● TASK DESCRIPTION
Go through the material and copy each line in which the word "Hsafe" shows up.
= Beginning of Section =
(** C2, amended: in a pass of the station loop in which the case of a
    critical task with an empty station does not apply, no available task
    is safe and some is desirable, the selected task is the desirable task
    with the lowest out-completion cost [x3] (not the lowest expected
    out-of-line cost [x4]), the first such in iteration order; it is the
    one assigned. *)
Theorem select_desirable_task (inst : Instance) (cur : string)
  (st : Station.t) (rows : list Row) :
  dict_get (station_list inst) cur = Some st ->
  classify norm_cdf set_order inst cur = Ok rows ->
  let critical_tasks :=
    filter (fun x => status_eqb (x1 x) critical) rows in
  let safe_tasks := filter (fun x => status_eqb (x1 x) safe) rows in
  let desirable_tasks :=
    filter (fun x => status_eqb (x1 x) desirable) rows in
  critical_tasks = [] \/ Station.out_line_cost st <> [] ->
  safe_tasks = [] ->
  desirable_tasks <> [] ->
  Forall (fun x => PrimFloat.is_nan (x3 x) = false) desirable_tasks ->
  exists l1 sel l2 task,
    desirable_tasks = l1 ++ sel :: l2
    /\ (forall y, In y l1 -> (x3 sel <? x3 y)%float = true)
    /\ (forall y, In y l2 -> (x3 y <? x3 sel)%float = false)
    /\ compute_status norm_cdf inst (x0 sel) st
       = Ok (desirable, x2 sel, x3 sel, x4 sel, x5 sel)
    /\ dict_get (task_list inst) (x0 sel) = Some task
    /\ Task.out_completion_cost task = Some (x3 sel)
    /\ x4 sel = ((1 - norm_cdf (x2 sel)) * x3 sel)%float
    /\ station_step norm_cdf set_order inst cur
       = (inst' <- assign inst cur sel ;; Ok (Continue inst')).
Proof.
  intros Hst Hc crit saf des Hfirst Hsafe Hne Hnan.
  destruct (sorted_first PrimFloat.ltb x3
              (fun k => PrimFloat.is_nan k = false)
              ltb_trans ltb_negtrans des Hnan Hne)
    as (l1 & sel & l2 & r & El & Es & H1 & H2).
  assert (Hin : In sel des) by (rewrite El; apply in_or_app; right; now left).
  assert (Hrows : In sel rows) by (apply filter_In in Hin; apply Hin).
  pose proof (classify_rows inst cur st rows sel Hst Hc Hrows) as Hcs.
  rewrite (filter_status rows desirable sel Hin) in Hcs.
  destruct (compute_status_Ok _ _ _ _ _ _ _ _ Hcs)
    as (task & Ht & Ho & _ & He).
  exists l1, sel, l2, task. repeat split; try assumption.
  apply (station_step_select inst cur rows sel); [assumption | |].
  - intros E. rewrite E in Hrows. destruct Hrows.
  - unfold select_task. fold crit. fold saf. fold des.
    unfold crit. rewrite (select_not_first inst cur st rows Hst Hfirst).
    cbn [bind]. unfold saf in Hsafe. unfold saf. rewrite Hsafe.
    change (0 <? List.length (@nil Row)) with false. cbv iota.
    apply ltb_length_nonempty in Hne. unfold des in Hne, Es.
    unfold des. rewrite Hne, Es. reflexivity.
Qed.

(** ** The constructor: derived fields *)

Lemma successors_fold_In (task_id : string) (l : dict Task.t)
  (acc : list string) (x : string) :
  In x (fold_left
          (fun successors kt =>
             if set_mem task_id (Task.predecessor_set (snd kt))
             then set_add (fst kt) successors else successors) l acc) ->
  In x acc \/ In x (keys l).
Proof.
  revert acc. induction l as [| [k t] l IH]; intros acc; simpl; [auto |].
  intros H. apply IH in H. destruct H as [H | H]; [| auto].
  destruct (set_mem task_id (Task.predecessor_set t)); [| auto].
  apply set_add_In in H. destruct H as [-> | H]; auto.
Qed.

Lemma successors_of_In (inst : Instance) (task_id x : string) :
  In x (successors_of inst task_id) -> In x (keys (task_list inst)).
Proof.
  intros H. apply successors_fold_In in H. destruct H as [[] | H].
  assumption.
Qed.

(** The number of tasks that the traversal has not visited. *)
Lemma filter_length_le {A : Type} (p q : A -> bool) (l : list A) :
  (forall x, In x l -> q x = true -> p x = true) ->
  List.length (filter q l) <= List.length (filter p l).
Proof.
  induction l as [| a l IH]; intros H; simpl; [lia |].
  assert (IH' : List.length (filter q l) <= List.length (filter p l))
    by (apply IH; intros x Hx; apply H; now right).
  destruct (q a) eqn:Eq.
  - rewrite (H a (or_introl eq_refl) Eq). simpl. lia.
  - destruct (p a); simpl; lia.
Qed.

Lemma filter_length_lt {A : Type} (p q : A -> bool) (l : list A) (y : A) :
  (forall x, In x l -> q x = true -> p x = true) ->
  In y l -> p y = true -> q y = false ->
  List.length (filter q l) < List.length (filter p l).
Proof.
  induction l as [| a l IH]; intros H Hy Hp Hq; simpl; [destruct Hy |].
  assert (Hle : List.length (filter q l) <= List.length (filter p l))
    by (apply filter_length_le; intros x Hx; apply H; now right).
  destruct Hy as [-> | Hy].
  - rewrite Hp, Hq. simpl. lia.
  - assert (IH' : List.length (filter q l) < List.length (filter p l))
      by (apply IH; auto; intros x Hx; apply H; now right).
    destruct (q a) eqn:Eq.
    + rewrite (H a (or_introl eq_refl) Eq). simpl. lia.
    + destruct (p a); simpl; lia.
Qed.

Lemma unvisited_le (ks v w : list string) :
  incl v w ->
  List.length (set_difference ks w) <= List.length (set_difference ks v).
Proof.
  intros H. apply filter_length_le. intros x _ Hx.
  apply negb_true_iff, set_mem_false in Hx.
  apply negb_true_iff, set_mem_false. intros Hv. apply Hx. now apply H.
Qed.

Lemma unvisited_lt (ks v w : list string) (y : string) :
  incl v w -> In y ks -> ~ In y v -> In y w ->
  List.length (set_difference ks w) < List.length (set_difference ks v).
Proof.
  intros H Hy Hv Hw. apply (filter_length_lt _ _ _ y); try assumption.
  - intros x _ Hx. apply negb_true_iff, set_mem_false in Hx.
    apply negb_true_iff, set_mem_false. intros Hv'. apply Hx. now apply H.
  - now apply negb_true_iff, set_mem_false.
  - now apply negb_false_iff, set_mem_In.
Qed.

(** The traversal returns when [fuel] exceeds twice the number of unvisited
    tasks (plus one when the start is already visited). *)
Lemma deep_first_search_total (inst : Instance) (fuel : nat) :
  forall start visited,
    In start (keys (task_list inst)) ->
    2 * List.length (set_difference (keys (task_list inst)) visited)
    + (if set_mem start visited then 1 else 0) < fuel ->
    exists v,
      deep_first_search set_order fuel inst start visited = Some v
      /\ incl visited v /\ In start v
      /\ incl v (visited ++ keys (task_list inst)).
Proof.
  induction fuel as [| f IH]; intros start visited Hstart Hfuel; [lia |].
  cbn [deep_first_search].
  set (V := set_add start visited).
  assert (HV : incl visited V)
    by (intros x Hx; apply set_add_In; now right).
  assert (HsV : In start V) by (apply set_add_In; now left).
  assert (HVk : incl V (visited ++ keys (task_list inst))).
  { intros x Hx. apply set_add_In in Hx. apply in_or_app.
    destruct Hx as [-> | Hx]; auto. }
  assert (Hmu : forall y v,
             In y (keys (task_list inst)) -> ~ In y V -> incl V v ->
             2 * List.length (set_difference (keys (task_list inst)) v)
             + (if set_mem y v then 1 else 0) < f).
  { intros y v Hy HyV HVv.
    pose proof (unvisited_le (keys (task_list inst)) V v HVv) as H1.
    pose proof (unvisited_le (keys (task_list inst)) visited V HV) as H2.
    destruct (set_mem start visited) eqn:Es.
    - assert (EV : V = visited) by (unfold V, set_add; now rewrite Es).
      destruct (set_mem y v) eqn:Ey; [| lia].
      apply set_mem_In in Ey.
      pose proof (unvisited_lt (keys (task_list inst)) V v y HVv Hy HyV Ey).
      rewrite EV in *. lia.
    - apply set_mem_false in Es.
      pose proof (unvisited_lt (keys (task_list inst)) visited V start
                    HV Hstart Es HsV).
      destruct (set_mem y v); lia. }
  assert (Hfold : forall l v0,
             (forall y, In y l ->
                        In y (keys (task_list inst)) /\ ~ In y V) ->
             incl V v0 -> incl v0 (visited ++ keys (task_list inst)) ->
             exists v,
               fold_left
                 (fun acc task_id =>
                    match acc with
                    | None => None
                    | Some v => deep_first_search set_order f inst task_id v
                    end) l (Some v0) = Some v
               /\ incl V v /\ incl v (visited ++ keys (task_list inst))).
  { induction l as [| y l IHl]; intros v0 Hl Hv0 Hv0k; simpl.
    - exists v0. auto.
    - destruct (Hl y (or_introl eq_refl)) as [Hy HyV].
      destruct (IH y v0 Hy (Hmu y v0 Hy HyV Hv0)) as (v1 & E1 & H1 & _ & H2).
      rewrite E1. apply IHl.
      + intros z Hz. apply Hl. now right.
      + intros x Hx. apply H1. now apply Hv0.
      + intros x Hx. apply H2 in Hx. apply in_app_or in Hx.
        destruct Hx as [Hx | Hx]; [now apply Hv0k |].
        apply in_or_app. now right. }
  destruct (Hfold (set_order (set_difference (successors_of inst start) V)) V)
    as (v & Ev & H1 & H2).
  - intros y Hy. apply set_order_In, set_difference_In in Hy.
    destruct Hy as [Hy HyV]. split; [| assumption].
    now apply (successors_of_In inst start).
  - apply incl_refl.
  - assumption.
  - exists v. split; [exact Ev |]. split; [| split; [| assumption]].
    + intros x Hx. now apply H1, HV.
    + now apply H1.
Qed.

Lemma same_raw_refl (tl : dict Task.t) : same_raw tl tl.
Proof. induction tl; constructor; auto. Qed.

Lemma same_raw_keys (tl tl' : dict Task.t) :
  same_raw tl tl' -> keys tl = keys tl'.
Proof.
  induction 1 as [| a b l l' (H & _) _ IH]; simpl; [reflexivity |].
  now rewrite H, IH.
Qed.

Lemma same_raw_get (tl tl' : dict Task.t) (k : string) :
  same_raw tl tl' ->
  match dict_get tl k, dict_get tl' k with
  | Some a, Some b =>
      Task.m a = Task.m b /\ Task.s a = Task.s b
      /\ Task.predecessor_set a = Task.predecessor_set b
      /\ Task.out_line_cost a = Task.out_line_cost b
  | None, None => True
  | _, _ => False
  end.
Proof.
  induction 1 as [| [ka a] [kb b] l l' (H & H') _ IH]; simpl; [exact I |].
  simpl in H. subst kb. destruct (String.eqb k ka); [exact H' | exact IH].
Qed.

Lemma same_raw_set (tl tl' : dict Task.t) (k : string) (t t' : Task.t) :
  same_raw tl tl' -> dict_get tl' k = Some t ->
  Task.m t' = Task.m t -> Task.s t' = Task.s t ->
  Task.predecessor_set t' = Task.predecessor_set t ->
  Task.out_line_cost t' = Task.out_line_cost t ->
  same_raw tl (dict_set tl' k t').
Proof.
  intros H. revert t.
  induction H as [| [ka a] [kb b] l l' (H1 & H2 & H3 & H4 & H5) Hl IH];
    intros t; simpl; [discriminate |].
  simpl in H1, H2, H3, H4, H5. subst kb.
  destruct (String.eqb k ka).
  - intros [= <-] E1 E2 E3 E4. constructor; [| assumption].
    simpl. repeat split; congruence.
  - intros Hg E1 E2 E3 E4. constructor.
    + simpl. auto.
    + now apply (IH t).
Qed.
= End of Section =
● OUTPUT BELOW
  intros Hst Hc crit saf des Hfirst Hsafe Hne Hnan.
    cbn [bind]. unfold saf in Hsafe. unfold saf. rewrite Hsafe.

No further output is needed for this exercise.